The most widely cited synthesis is Brian Levack’s The Witch-Hunt in Early Modern Europe, first published in 1987 and now in its fourth edition (2016). Levack’s initial figure was approximately 60,000 executions. In the third edition he revised this downward to approximately 45,000, accounting for better-sampled regional data and the realization that some early estimates had been insufficiently adjusted for missing records. Ronald Hutton, working from the same base of regional studies, argues for approximately 40,000. William Monter’s regional research converges around 35,000 to 40,000. James Sharpe, reviewing the state of the field, offered the bluntest summary: “The current consensus is that 40,000 people were executed as witches in the period of the witch persecutions, between about 1450 and 1750.”
These are not identical numbers. Historians disagree about how to weight regions with poor archival survival, how to handle cascading confessions obtained under torture, and how to classify executions during mass panics where documentation is fragmentary. The scholarly range — roughly 35,000 to 60,000 — reflects honest disagreement on those methodological questions. No serious scholar of the period places the toll above 100,000, and that upper bound applies to trial numbers, not executions.
None of this makes the persecution small. Forty thousand people executed, in concentrated waves, in specific communities, with cascading effects on everyone who was accused but acquitted, or who watched neighbors denounce one another — that is a genuine catastrophe. The correction is not “it wasn’t bad.” The correction is: here is the number the records support.
Anatomy of a Number — Voigt, 1784
The nine million figure has a precise origin. It was invented by Gottfried Christian Voigt, a German Enlightenment writer, in a 1784 article.
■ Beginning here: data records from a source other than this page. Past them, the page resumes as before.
Lemma cache_put_same v chunk_index bitmap :
  same_but_cache v (cache_put v chunk_index bitmap).
Proof. repeat split. Qed.

Lemma sector_bit_again v sector_number r v' :
  sector_bit v sector_number = (r, v') ->
  sector_bit v' sector_number = (r, v') /\ same_but_cache v v'.
Proof.
  intros H. pose proof H as H0. unfold sector_bit in H.
  destruct (py_floordiv (sector_number * _logical_sector_size v) (_block_size v))
    as [bat_index|e] eqn:E1; cbn [rbind] in H;
    [|injection H as <- <-; split; [exact H0 | apply same_but_cache_refl]].
  destruct (py_floordiv bat_index (_chunk_ratio v)) as [chunk_index|e] eqn:E2;
    cbn [rbind] in H;
    [|injection H as <- <-; split; [exact H0 | apply same_but_cache_refl]].
  destruct (load_sector_bitmap v chunk_index
              (chunk_index + (1 + chunk_index) * _chunk_ratio v))
    as [[o v1]|e] eqn:E3;
    [|injection H as <- <-; split; [exact H0 | apply same_but_cache_refl]].
  pose proof (load_sector_bitmap_again _ _ _ _ _ E3) as Hagain.
  assert (Hsame : same_but_cache v v1).
  { apply load_sector_bitmap_state in E3 as [->|[b ->]];
      [apply same_but_cache_refl | apply cache_put_same]. }
  assert (Hfields : _logical_sector_size v1 = _logical_sector_size v
                    /\ _block_size v1 = _block_size v
                    /\ _chunk_ratio v1 = _chunk_ratio v).
  { destruct Hsame as (_ & Hsum & _). unfold summary in Hsum.
    injection Hsum as _ _ _ _ -> _ -> ->. auto. }
  destruct Hfields as (Hl & Hb & Hc).
  assert (Hv : v1 = v') by (destruct o; now injection H as _ <-).
  subst v1. split; [|exact Hsame].
  rewrite <- H. unfold sector_bit. rewrite Hl, Hb, Hc, E1. cbn [rbind].
  rewrite E2. cbn [rbind]. rewrite Hagain. reflexivity.
Qed.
The history of the estimate’s transmission was documented by Behringer in 1998.
The context matters: Voigt was criticizing Voltaire’s estimate of “several hundred thousand” as too low, writing to emphasize the importance of education in preventing a return to the witch-craze that had subsided barely a generation before him. His impulse was reforming and rational. His method was catastrophic.
Voigt found records of twenty executions over fifty years in the archives of Quedlinburg, a small German ecclesiastical territory. He extrapolated from the 29-year period 1569 to 1589, estimating roughly 40 executions in that span and from that approximately 133 executions per century for Quedlinburg. He then extrapolated that rate to the entire population of Europe, and from there across an assumed 11 centuries of witch-hunting, arriving at a figure of 9,442,994 total victims.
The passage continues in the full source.